However, the welfare state was not new for liberal democracy in 1945, nor for any other political ideology. While it is true that European governments introduced or extended protective social legislation soon after 1945 — the establishment of a National Health Service in Britain comes to mind — the history of protective social legislation in the West predates the Second World War and was introduced by governments of very diverse political ideologies. Otto von Bismarck set up a National Health Service in Germany in 1883. Britain’s Liberal government introduced old-age pensions in 1909. Roosevelt’s New Deal legislation was enacted in the 1930s. Leon Blum’s socialist government introduced paid holidays in France in 1936. The Italian employment law obligating employers to pay employees a thirteenth month’s wage for each consecutive year of employment was enacted by the fascist government in 1937.

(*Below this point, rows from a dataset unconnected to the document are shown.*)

(** * Outline extraction from PDF layout: a shallow embedding of
      [extract_outline.py] and the properties of its heuristic engine.

    Conventions of the embedding.
    - A Python [str] is a [string]; its characters are read as the
      code points U+0000..U+00FF and classified as CPython classifies
      them ([str.isspace], [str.isdigit], [str.isupper], ...).
    - A Python [float] (font sizes, coordinates, scores) is a rational
      [Q] carrying the exact value; [round] is round-half-to-even.
      Equality of floats is [Qeq].  The one irrational library call,
      [statistics.stdev], is kept symbolic (see [spread]).  Arithmetic
      on these values is exact: where Python rounds a mean, a median or
      a sum to the nearest double the embedding does not, so a statement
      below that depends on such a value at a threshold is a statement
      about exact sizes.
    - [doc.metadata] is a dict; the title is one of its keys or is
      missing.  A document whose [metadata] is [None] is not a value of
      [Document], so nothing below says that [extract_outline] returns
      on every document.
    - A Python [int] that can be negative (page numbers, TOC levels,
      span flags, the raw score) is a [Z]; a length or a count is a [nat].
    - An exception is a value of [PyExn]; code that may raise lives in
      the error monad [exc]. *)

From Stdlib Require Import List String Ascii Bool Arith ZArith NArith QArith.
From Stdlib Require Import Qround Lia Lqa Permutation Sorted DecimalString.
Import ListNotations.

Local Open Scope string_scope.
Local Open Scope list_scope.

(* ================================================================= *)
(** ** Exceptions *)

Inductive PyExn : Type :=
| IndexError
| ZeroDivisionError
| StatisticsError.

Inductive exc (A : Type) : Type :=
| Ok (a : A)
| Raise (e : PyExn).
Arguments Ok {A} a.
Arguments Raise {A} e.

Definition bind {A B : Type} (m : exc A) (k : A -> exc B) : exc B :=
  match m with
  | Ok a => k a
  | Raise e => Raise e
  end.

Notation "x <- m ;; k" := (bind m (fun x => k))
  (at level 61, m at next level, right associativity).

(** [for x in l: acc = body(acc, x)] where the body may raise. *)
Fixpoint for_each {A S : Type} (body : S -> A -> exc S) (l : list A) (acc : S)
  : exc S :=
  match l with
  | [] => Ok acc
  | x :: l' => acc' <- body acc x ;; for_each body l' acc'
  end.

(* ================================================================= *)
(** ** Python string methods *)

Module PyStr.

Definition code (c : ascii) : N := N_of_ascii c.

Definition between (lo hi n : N) : bool := ((lo <=? n) && (n <=? hi))%N.

(** [c.isspace()] *)
Definition isspace (c : ascii) : bool :=
  let n := code c in
  between 9 13 n || between 28 32 n || (n =? 133)%N || (n =? 160)%N.

(** [c.isdigit()]: the ASCII digits and the superscripts 1, 2, 3. *)
Definition isdigit (c : ascii) : bool :=
  let n := code c in
  between 48 57 n || (n =? 178)%N || (n =? 179)%N || (n =? 185)%N.

(** [c.isupper()] *)
Definition isupper (c : ascii) : bool :=
  let n := code c in
  between 65 90 n || between 192 214 n || between 216 222 n.

(** [c.islower()] *)
Definition islower (c : ascii) : bool :=
  let n := code c in
  between 97 122 n || (n =? 170)%N || (n =? 181)%N || (n =? 186)%N
  || between 223 246 n || between 248 255 n.

(** [c.lower()] *)
Definition lower_char (c : ascii) : ascii :=
  if isupper c then ascii_of_N (code c + 32) else c.

(** Regular-expression classes [\d], [\s], [\w] and [[A-Z]]. *)
Definition re_digit (c : ascii) : bool := between 48 57 (code c).
Definition re_space (c : ascii) : bool := isspace c.
Definition re_AZ (c : ascii) : bool := between 65 90 (code c).
Definition re_word (c : ascii) : bool :=
  let n := code c in
  isupper c || islower c || isdigit c || between 188 190 n || (n =? 95)%N.

Definition chars (s : string) : list ascii := list_ascii_of_string s.
Definition str (l : list ascii) : string := string_of_list_ascii l.

(** [len(s)] *)
Definition len (s : string) : nat := List.length (chars s).

(** [not s] *)
Definition is_empty (s : string) : bool :=
  match s with
  | EmptyString => true
  | String _ _ => false
  end.

(** [s.split()]: the maximal runs of non-whitespace characters.
    [cur] is the current run, reversed. *)
Fixpoint split_from (cur : list ascii) (l : list ascii) : list (list ascii) :=
  match l with
  | [] => match cur with [] => [] | _ :: _ => [rev cur] end
  | c :: l' =>
      if isspace c
      then match cur with
           | [] => split_from [] l'
           | _ :: _ => rev cur :: split_from [] l'
           end
      else split_from (c :: cur) l'
  end.

Definition split (s : string) : list string :=
  map str (split_from [] (chars s)).

Fixpoint lstrip_chars (l : list ascii) : list ascii :=
  match l with
  | [] => []
  | c :: l' => if isspace c then lstrip_chars l' else l
  end.

Definition rstrip_chars (l : list ascii) : list ascii :=
  rev (lstrip_chars (rev l)).

(** [s.rstrip()] and [s.strip()] *)
Definition rstrip (s : string) : string := str (rstrip_chars (chars s)).
Definition strip (s : string) : string :=
  str (rstrip_chars (lstrip_chars (chars s))).

(** [s.endswith('.')] *)
Definition endswith_period (s : string) : bool :=
  match rev (chars s) with
  | [] => false
  | c :: _ => (code c =? 46)%N
  end.

(** [s.isdigit()]: non-empty and made of digits only. *)
Definition isdigit_str (s : string) : bool :=
  negb (is_empty s) && forallb isdigit (chars s).

(** [s.isupper()]: no lowercase character and at least one uppercase. *)
Definition isupper_str (s : string) : bool :=
  negb (existsb islower (chars s)) && existsb isupper (chars s).

(** [s.istitle()]: uppercase characters only after uncased ones,
    lowercase only after cased ones, and at least one cased character. *)
Fixpoint istitle_from (previous_is_cased cased : bool) (l : list ascii) : bool :=
  match l with
  | [] => cased
  | c :: l' =>
      if isupper c
      then if previous_is_cased then false else istitle_from true true l'
      else if islower c
           then if previous_is_cased then istitle_from true true l' else false
           else istitle_from false cased l'
  end.

Definition istitle (s : string) : bool := istitle_from false false (chars s).

(** [s.lower()] *)
Definition lower (s : string) : string := str (map lower_char (chars s)).

Fixpoint prefixb (p l : list ascii) : bool :=
  match p, l with
  | [], _ => true
  | _ :: _, [] => false
  | a :: p', b :: l' => Ascii.eqb a b && prefixb p' l'
  end.

Fixpoint contains_chars (needle hay : list ascii) : bool :=
  prefixb needle hay ||
  match hay with
  | [] => false
  | _ :: hay' => contains_chars needle hay'
  end.

(** [needle in hay] *)
Definition contains (needle hay : string) : bool :=
  contains_chars (chars needle) (chars hay).

(** [" ".join(parts)] *)
Fixpoint join_space (parts : list string) : string :=
  match parts with
  | [] => EmptyString
  | [p] => p
  | p :: rest => (p ++ " " ++ join_space rest)%string
  end.

(** [os.path.basename(path)]: what follows the last slash. *)
Fixpoint basename_from (cur : list ascii) (l : list ascii) : list ascii :=
  match l with
  | [] => rev cur
  | c :: l' => if (code c =? 47)%N then basename_from [] l'
               else basename_from (c :: cur) l'
  end.

Definition basename (path : string) : string :=
  str (basename_from [] (chars path)).

End PyStr.

(* ================================================================= *)
(** ** A regular-expression matcher for [re.match]

    [re.match(p, s)] succeeds when some prefix of [s] belongs to the
    language of [p]; the pattern of the classifier has no
    back-references, so a derivative matcher decides it. *)

Module Regex.

Inductive re : Type :=
| Void
| Eps
| Cls (p : ascii -> bool)
| Cat (r1 r2 : re)
| Alt (r1 r2 : re)
| Star (r : re).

Mr. de Benoist writes that the populist moment arrives when enough citizens perceive themselves to be effectively disenfranchised by established parliamentary representative systems. Differences between Right and Left shrink as both submit to the growing hegemony of global economics and the rule of experts and globalist organizations. To maintain hegemony, the masses are to be discouraged from participating in public affairs. They are regarded by the professional classes as unqualified to make mature judgments on complex issues. Hilary Clinton’s “basket of deplorables” or “the beer-drinking, chip-eating, council house-dwelling, old Labour-voting masses” as Scottish businessman Brian Souter described traditional Northern Labor voters, are candid expressions of disdain on the part of wealthy, nominally Left or liberal professionals towards the very kind of people whom the Left is supposed to care about.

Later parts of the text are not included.